Following on from Sunday's start, there was early drama in the Transat Jacques Vabre with French trimaran Actual capsized just north of Cherbourg.
Actual, the new trimaran of Yves le Blevec and co-skipper Jean Le Cam is reported to have capsized in a position approximately 22 miles north of Cherbourg around 16:45 UTC yesterday.
Reported to have been making around 20 knots of boat speed in approximately 23 knots of wind, the boat is reported to have pitch-poled. The two co-skippers are reported to be safe, are inside the boat and OK and have requested help but did not issue a Mayday. The pair are awaiting assistance from the lifeboat which should reach them in around 1.5 hours.

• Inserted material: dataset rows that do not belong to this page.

(* ===== verification/Raid5Example.v ===== *)
(** A concrete stripe for the properties of md/raid5.c: four disks in RAID-6, chunks of eight
    sectors, and stripes of one sector. *)

From S2P Require Import Prelude GF256 PageMem Raid5Layout Raid5Stripe Raid5Dev Raid5Ops Raid5Handle Raid5Machine Raid5Data Raid5Soft Raid5Copy Raid5OpsCorrect Raid5Write Raid5Inv Raid5Init.

Definition ex_layout : Raid5Layout.r5conf :=
  {| Raid5Layout.level := 6; algorithm := ALGORITHM_LEFT_SYMMETRIC; prev_algo := ALGORITHM_LEFT_SYMMETRIC; chunk_sectors := 8;
     prev_chunk_sectors := 8; raid_disks := 4; previous_raid_disks := 4; Raid5Layout.max_degraded := 2 |}.

Definition ex_conf : r5conf :=
  {| level := 6; max_degraded := 2; conf_rmw_level := PARITY_ENABLE_RMW; skip_copy := false; max_nr_stripes := 256;
     has_bitmap := false; RAID5_STRIPE_SECTORS := 1 |}.

Definition ex_block (x : Z) : block := replicate 512 x.

Definition ex_dev : r5dev :=
  {| flags := fun _ => false; orig_page := ex_block 0; bio_page := None; toread := []; read := []; towrite := []; written := [];
     dev_sector := 0; req := None; rreq := None |}.

Definition ex_unused : stripe :=
  {| geo := {| sh_sector := 0; sh_disks := 4; sh_idx := Idx 0 0 0 false |}; devs := replicate 4 ex_dev; state := fun _ => false;
     check_state := check_state_idle; reconstruct_state := reconstruct_state_idle; ops_target := 0; ops_target2 := 0;
     zero_sum_result := (false, false); overwrite_disks := 0 |}.

(** The stripe at the sector 3 of the disks: P is on the disk 3, Q on the disk 0. *)
Definition ex_stripe : stripe := default ex_unused (init_stripe ex_layout ex_unused 3 false).

Definition ex_V : Z -> block := encode ex_conf (geo ex_stripe) (fun i => ex_block (10 + i)).

Definition ex_rdev (i : Z) : md_rdev :=
  {| Faulty := false; In_sync := true; WriteErrorSeen := false; WantReplacement := false; Blocked := false; bad := Good; bb_room := true;
     recovery_offset := MaxSector; read_errors := 0; stored := ex_V i |}.

Definition ex_mddev : mddev :=
  {| recovery_cp := MaxSector; MD_SB_CHANGE_PENDING := false; MD_RECOVERY_REQUESTED := false; MD_RECOVERY_CHECK := false;
     MD_RECOVERY_RECOVER := false; MD_RECOVERY_INTR := false; MD_BROKEN := false; ro := false; degraded := 0 |}.

Definition ex_disks : list disk_info := map (fun i => {| rdev := Some (ex_rdev i); replacement := None |}) [0; 1; 2; 3].

Definition ex_world : world := {| w_sh := ex_stripe; w_disks := ex_disks; w_md := ex_mddev |}.

(** A request to the whole block of the device at the sector [s] of the array. *)
Definition ex_bio (id : nat) (s x : Z) : bio :=
  {| bi_id := id; bi_sector := s; bi_sectors := 1; bi_vecs := [{| bv_offset := 0; bv_bytes := ex_block x |}]; bi_fua := false;
     bi_sync := false; bi_discard := false; bi_next := None |}.

Lemma below_4 (P : Z -> Prop) : P 0 -> P 1 -> P 2 -> P 3 -> forall i, 0 <= i < 4 -> P i.
Proof. intros H0 H1 H2 H3 i Hi. assert (i = 0 \/ i = 1 \/ i = 2 \/ i = 3) as [-> |[-> |[-> | ->]]] by lia; done. Qed.

Lemma ex_block_wf x : is_u8 x -> wf_block (size ex_conf) (ex_block x).
Proof. intros Hx. split; [apply length_replicate|]. by apply Forall_replicate. Qed.

Lemma ex_layout_of : layout_of ex_conf ex_layout false.
Proof. split; try done. split; [right; right|]; by vm_compute. Qed.

Lemma ex_in_array : in_array ex_conf ex_layout false 3.
Proof. by split. Qed.

Lemma ex_unused_ok : unused_stripe ex_conf ex_unused.
Proof. split; [|done..]. apply Forall_replicate. split; try done. by apply ex_block_wf. Qed.

Lemma ex_init : init_stripe ex_layout ex_unused 3 false = Some ex_stripe.
Proof. reflexivity. Qed.

Lemma ex_geo : Raid5Data.geo_ok ex_conf (geo ex_stripe).
Proof.
  destruct (init_stripe_fresh ex_conf ex_layout false ex_unused 3 ex_layout_of ex_in_array ex_unused_ok) as (x & Ex & _ & G & _); [done|].
  rewrite ex_init in Ex. by injection Ex as <-.
Qed.

Lemma ex_encodes : encodes ex_conf (geo ex_stripe) ex_V.
Proof. apply encode_encodes; [apply ex_geo|]. change (sh_disks (geo ex_stripe)) with 4. intros i Hi _. apply ex_block_wf. unfold is_u8. lia. Qed.

Lemma ex_members : members_of ex_world.
Proof. split; [done|]. change (Z.of_nat (disks (w_sh ex_world))) with 4. by apply (below_4 (fun i => replacement (disk ex_world i) = None)). Qed.

Lemma ex_holds : holds ex_conf ex_world ex_V.
Proof.
  intros i m Hi. revert i Hi. change (Z.of_nat (disks (w_sh ex_world))) with 4.
  apply (below_4 (fun i => working (rdev (disk ex_world i)) = Some m -> _ -> stored m = ex_V i)); intros [= <-] _; done.
Qed.

Lemma ex_starts : starts ex_conf ex_world ex_V.
Proof.
  apply (init_starts ex_conf ex_layout false ex_unused 3 ex_stripe ex_world ex_V ex_layout_of ex_in_array ex_unused_ok); [done|done|done|apply ex_members|apply ex_encodes|apply ex_holds].
Qed.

After days of rain, wind and even hail storms, the waters off Le Havre offered the 20 crews setting off on the ninth edition of the two handed Transat Jacques Vabre relatively benign conditions as they headed down the Channel, making west and south from the autumnal chills of Northern Europe for the sunshine of Costa Rica. But, while some may have taken a brief respite to throw a few friendly snow or slush balls at each otheracross the dock, today's almost wintery weather was not so much on their minds as what lies ahead over the first week of this ninth edition of the race.

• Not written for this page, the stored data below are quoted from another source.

(** The loop over the devices that are written. *)
Lemma drain_loop (F : Z -> r5dev -> stripe_head_state -> r5dev * stripe_head_state) (sel : Z -> r5dev -> bool) (g : r5dev -> r5dev) sh s :
  (forall i d a, F i d a = if sel i d then (g d, add locked 1 a) else (d, a)) ->
  cnt s locked = 0 -> (exists i, in_stripe sh i /\ sel i (dev sh i) = true) ->
  exists s1, for_devs F sh s = (mapi (fun i d => if sel i d then g d else d) sh, s1) /\ 0 < cnt s1 locked /\
    cond s1 = cond s /\ ops_request s1 = ops_request s /\ same_failed s s1.
Proof.
  intros HF H0 (i & Hi & Hsel). pose proof (for_devs_eq F (fun i d => if sel i d then g d else d) sh s) as Heq.
  pose proof (for_devs_acc F sh s) as Hacc. destruct (for_devs F sh s) as [sh1 s1]. cbn [fst snd] in *.
  rewrite Heq by (intros i' d' a'; rewrite HF; by destruct (sel i' d')). exists s1. split; [done|].
  assert (s1 = foldr (fun i s => if sel i (dev sh i) then add locked 1 s else s) s (seqZ 0 (Z.of_nat (disks sh)))) as ->.
  { rewrite Hacc. clear - HF. induction (seqZ _ _) as [|j l IH]; [done|]. cbn [foldr]. rewrite IH, HF. by destruct (sel j (dev sh j)). }
  destruct (locked_fold (fun i => sel i (dev sh i)) s (seqZ 0 (Z.of_nat (disks sh)))) as (C & I2 & I3 & I4 & I5). split; [|repeat split; try done; rewrite C; cbn; lia].
  rewrite C. cbn [counter_beq]. apply in_seqZ in Hi. pose proof (count_pos (fun i => sel i (dev sh i)) (seqZ 0 (Z.of_nat (disks sh))) i Hi Hsel). lia.
Qed.

Lemma schedule_parity (rmw : bool) (sel : Z -> r5dev -> bool) (g : r5dev -> r5dev) sh s sh2 s1 s2 :
  mid conf w sh s V synced -> 0 < cnt s1 locked -> cond s1 = cond s -> ops_request s1 = ops_request s -> same_failed s s1 ->
  (forall d, exists fl, g d = with_flags fl d /\ forall f, fl f = sched true false d f) ->
  devs sh2 = devs (mapi (fun i d => if sel i d then g d else d) sh) ->
  geo sh2 = geo sh -> check_state sh2 = check_state sh -> zero_sum_result sh2 = zero_sum_result sh -> ops_target sh2 = ops_target sh -> ops_target2 sh2 = ops_target2 sh ->
  (forall f, f <> STRIPE_FULL_WRITE -> stest f sh2 = stest f sh) ->
  reconstruct_state sh2 = (if rmw then reconstruct_state_prexor_drain_run else reconstruct_state_drain_run) ->
  s2 = request STRIPE_OP_RECONSTRUCT (request STRIPE_OP_BIODRAIN (if rmw then request STRIPE_OP_PREXOR s1 else s1)) ->
  exists sh' s', lock_parity conf sh2 s2 = (sh', s') /\ scheduled rmw (fun i => sel i (dev sh i)) sh s sh' s'.
Proof.
  intros Hm Hpos Hcond Hops Hsf Hg Hds E1 E2 E3 E4 E5 E6 E7 Hs2. assert (disks sh2 = disks sh) as Hn by (unfold disks; rewrite Hds; apply length_imap).
  destruct (lock_parity_eq sh s Hm sh2 s2 E1 Hn) as (sh' & s' & -> & Hdev & Hrest & Hn' & C & O & F & L). exists sh', s'. split; [done|]. subst s2.
  assert (forall i, in_stripe sh i -> dev sh2 i = if sel i (dev sh i) then g (dev sh i) else dev sh i) as Hdev2.
  { intros i Hi. unfold dev at 1. rewrite Hds. fold (dev (mapi (fun i d => if sel i d then g d else d) sh) i). by apply dev_mapi. }
  assert (forall i, in_stripe sh i -> exists fl, dev sh' i = with_flags fl (dev sh i) /\ forall f, fl f = sched (sel i (dev sh i)) (is_parity sh i) (dev sh i) f) as Hfl.
  { intros i Hi. rewrite Hdev, Hdev2 by done. destruct (Hg (dev sh i)) as (fl & -> & Hf).
    destruct (sel i (dev sh i)), (is_parity sh i); (eexists; split; [reflexivity || (symmetry; apply with_flags_id)|]);
      intros f; destruct f; cbn; unfold test_bit in *; cbn; rewrite ?Hf; cbn; unfold test_bit; rewrite ?orb_false_r, ?orb_true_r, ?andb_true_r, ?andb_false_r; done. }
  injection Hrest as R1 R2 R3 R4 R5 R6 R7 R8. split; try done.
  - split; try congruence.
    + intros f F1 F2 F3 F4. unfold stest in *. by rewrite R2, E6.
    + intros i Hi. destruct (Hfl i Hi) as (fl & -> & Hf). exists fl. split; [done|]. intros f Hx. rewrite Hf. by destruct f.
  - by rewrite <- E7.
  - unfold stest in *. by rewrite R2, E6, <- E4, <- E5.
  - rewrite C. cbn. destruct rmw; by rewrite <- Hcond.
  - intros o. rewrite O. cbn. destruct rmw; cbn; rewrite Hops; by destruct o.
  - destruct Hsf as (F1 & F2 & F3), F as (G1 & G2 & G3). repeat split; rewrite ?G1, ?G2, ?G3; by destruct rmw.
  - assert (cnt (if rmw then request STRIPE_OP_PREXOR s1 else s1) locked = cnt s1 locked) by (by destruct rmw). cbn in L. lia.
Qed.

Abbreviation wanted sh := (fun i => nonempty (towrite (dev sh i))).

Lemma parity_no_requests sh s i : mid conf w sh s V synced -> in_stripe sh i -> is_parity sh i = true -> towrite (dev sh i) = [] /\ written (dev sh i) = [].
Proof. intros Hm Hi Hp. destruct (mi_dev _ _ _ _ _ _ Hm i Hi) as [st [[K1 _ _ _ _ _ _ _ _ _ _] _ _]]. by destruct (dw_parity _ _ _ K1 Hp) as (_ & ? & ? & _). Qed.

Lemma schedule_ok (rcw : bool) sh s :
  mid conf w sh s V synced -> cnt s locked = 0 -> (exists i, in_stripe sh i /\ towrite (dev sh i) <> []) ->
  (forall i, in_stripe sh i -> (if rcw then rcw_missing else rmw_missing) sh i (dev sh i) = false) ->
  exists sh' s', schedule_reconstruction conf rcw sh s = Some (sh', s') /\ scheduled (negb rcw) (wanted sh) sh s sh' s'.
Proof.
  intros Hm H0 (i0 & Hi0 & Hw0) Hmiss. unfold schedule_reconstruction. destruct rcw.
  - destruct (drain_loop drain_dev (fun _ d => nonempty (towrite d)) (fun d => clear_bit R5_UPTODATE (set_bit R5_Wantdrain (set_bit R5_LOCKED d))) sh s) as (s1 & -> & L & C & O & F); [done..| |].
    { exists i0. split; [done|]. by destruct (towrite (dev sh i0)). }
    rewrite (proj2 (Z.eqb_neq _ _)) by lia. match goal with |- exists _ _, Some (lock_parity _ ?sh2 ?s2) = _ /\ _ => set (sh2' := sh2); set (s2' := s2) end.
    destruct (schedule_parity false (fun _ d => nonempty (towrite d)) (fun d => clear_bit R5_UPTODATE (set_bit R5_Wantdrain (set_bit R5_LOCKED d))) sh s sh2' s1 s2') as (sh' & s' & -> & Hsc); try done;
      try (unfold sh2'; destruct (_ =? _); done).
    + intros d. eexists. split; [reflexivity|]. intros f. destruct f; cbn; rewrite ?orb_true_r, ?andb_false_r; done.
    + unfold sh2'. intros f Hf. destruct (_ =? _); by destruct f.
    + by exists sh', s'.
  - assert (forall i, in_stripe sh i -> towrite (dev sh i) <> [] \/ is_parity sh i = true -> have_block (dev sh i) = true) as Hhave.
    { intros i Hi Hor. specialize (Hmiss i Hi). unfold rmw_missing in Hmiss. rewrite (mi_locked _ _ _ _ _ _ Hm i H0 Hi) in Hmiss. unfold have_block.
      assert (nonempty (towrite (dev sh i)) || is_parity sh i = true) as Hc by (destruct Hor as [Hor| ->]; [by destruct (towrite (dev sh i))|apply orb_true_r]).
      rewrite Hc in Hmiss. cbn in Hmiss. by apply negb_false_iff in Hmiss. }
    destruct (parity_member _ _ _ _ _ _ Hm) as (Hp & Hpp & Hq). rewrite (Hhave (pd sh)) by auto. cbn [negb bug_on].
    assert ((level conf =? 6) && negb (have_block (dev sh (qd sh))) = false) as ->.
    { destruct (level conf =? 6); [|done]. destruct Hq as (Hq & Hqp & _). by rewrite Hhave by auto. }
    cbn [bug_on]. set (sel := fun i d => negb (is_parity sh i) && nonempty (towrite d) && (test_bit R5_UPTODATE d || test_bit R5_Wantcompute d)).
    assert (forall i, in_stripe sh i -> sel i (dev sh i) = nonempty (towrite (dev sh i))) as Hsel.
    { intros i Hi. unfold sel. destruct (is_parity sh i) eqn:Hpi; [by destruct (parity_no_requests sh s i Hm Hi Hpi) as [-> _]|].
      cbn [negb andb]. destruct (towrite (dev sh i)) eqn:Hw; [done|]. specialize (Hhave i Hi). unfold have_block in Hhave. rewrite Hhave; [done|]. left. by rewrite Hw. }
    destruct (drain_loop (drain_dev_rmw sh) sel (fun d => clear_bit R5_UPTODATE (set_bit R5_LOCKED (set_bit R5_Wantdrain d))) sh s) as (s1 & -> & L & C & O & F); [done..| |].
    { exists i0. split; [done|]. rewrite Hsel by done. by destruct (towrite (dev sh i0)). }
    rewrite (proj2 (Z.eqb_neq _ _)) by lia. match goal with |- exists _ _, Some (lock_parity _ ?sh2 ?s2) = _ /\ _ => set (sh2' := sh2); set (s2' := s2) end.
    destruct (schedule_parity true sel (fun d => clear_bit R5_UPTODATE (set_bit R5_LOCKED (set_bit R5_Wantdrain d))) sh s sh2' s1 s2') as (sh' & s' & -> & Hsc); try done.
    + intros d. eexists. split; [reflexivity|]. intros f. destruct f; cbn; rewrite ?orb_true_r, ?andb_false_r; done.
    + exists sh', s'. split; [done|]. destruct Hsc as [A1 A2 A3 A4 A5 A6 A7 A8]. split; try done. intros i Hi. rewrite <- Hsel by done. by apply A2.
Qed.

Definition quiescent (sh : stripe) : Prop :=
  reconstruct_state sh = reconstruct_state_idle /\ forall i, in_stripe sh i -> written (dev sh i) = [] /\ test_bit R5_Wantdrain (dev sh i) = false.

Lemma later_synced X sh sh' : later X sh sh' -> all_synced synced sh' = all_synced synced sh.
Proof. intros H. unfold all_synced. by rewrite !(la_state _ _ _ H) by done. Qed.

Lemma later_parity X sh sh' i : later X sh sh' -> is_parity sh' i = is_parity sh i.
Proof. intros H. unfold is_parity, pd, qd. by rewrite (la_geo _ _ _ H). Qed.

Both the Multi 50's and the IMOCA Open 60 monohulls start tomorrow (Sunday) afternoon. The multihulls will be set off at 1400hrs localtime with the Open 60's half an hour later. France's minister of state for sports Madame Rama Yade will speak with Michel Desjoyeaux and Marc Thiercelin on the pontoon before she heads out to fire the starting gun to set the race on its way.
The weather situation has been complex during the last few days, but many now consider it is becoming a little clearer. The initial difficulties are principally two-fold. One is simply strategic: making early important routing decisions based on what is expected to happen in five or six days time, and the other is more philosophical: prudence and safety or sail a shorter distance by staying north and encountering potentially boat-breaking weather in the North Atlantic.
Given that no fewer than nine of the 14 IMOCA Open 60 monohulls have been substantially repaired or refitted since the Vendée Globe then the conventional wisdom would be that prudence will prevail.
"The problem with taking the more northerly route is that it wins out in theory on the models. There are two problems: one you never really sail to your full potential, and you might break your boat, and secondly the north in the second part of the race is not always a great place to be because you have to work your way down to the next high pressure which would be centred on Bermuda, say." Warns Nat Ives (GBR), who has been preparing preliminary weather advice for Mike Golding Yacht Racing.
The IMOCA Open 60 class do not allow weather routing advice after the start in this race, whereas the Multi 50 Class is more open. The critical question is how far south the low pressure systems will track. Presently the Azores high pressure system is settled quite far north, almost blocking the route. If the first big low pressure tracks a little further to the south then it will help compress the high south. If not, then the options may be more extreme.
The IMOCA Open 60 Class in this classic biennial race has yet to be won by a team hailing from outwith France. In fact this time the level of boats and teams is exceptionally high. With four British boats and two Spanish IMOCA Open 60's, the host nation are coming under increasing pressure. Dee Caffari, who sails with Brian Thompson on the final race for her Owen Clarke Open 60 in the colours of Aviva, firmly believes that the British or the Spanish can make an impact on the top positions:
"Brian and I both very keen to be seen to be very competitive in this fleet." Says Aviva's Caffari, "We were both almost there, but not quite in the Vendée, and we are quite confident this is a good, fun race to do. It's short, sharp and intense. There is no reason why we can't be competitive among the British fleet and in among the others."
"I think the British and Spanish really do want to infiltrate the French dominance. That is going to happen at some time."
And as the Spanish FNOB crews held a relaxed meet-the-press session this afternoon with their pair of immaculately prepared Farr designed 1876 (Yves Parlier and Pachi Revero) and W Hotels (Pepe Ribes and Alex Pella), Ribes commented:
"We have done close to 7,000 miles with the boat though I have to say we are still only at 25% of our potential at the moment, so what we do from now for the next 16 months is important. But for us, this is a race which is for preparation. We are just looking to be in the group when we arrive in the Caribbean. There is a long way to go after that. There is a front coming after which we have to tack, then light airs, another front. So there are a lot of options to be taken in the first 48 hours."
"It is very exciting to be part of this Foundation team with the aim of promoting sailing. I am very lucky to be chosen at the first go.
Until now it has been difficult to show the Spanish people what we do. Now that the Spanish fleet of IMOCA boats is growing then that is easier. There are more opportunities for other teams and I think we will see five or six Spanish boats in the Barcelona World Race. So it is great to be showing now what Spanish sailing can do."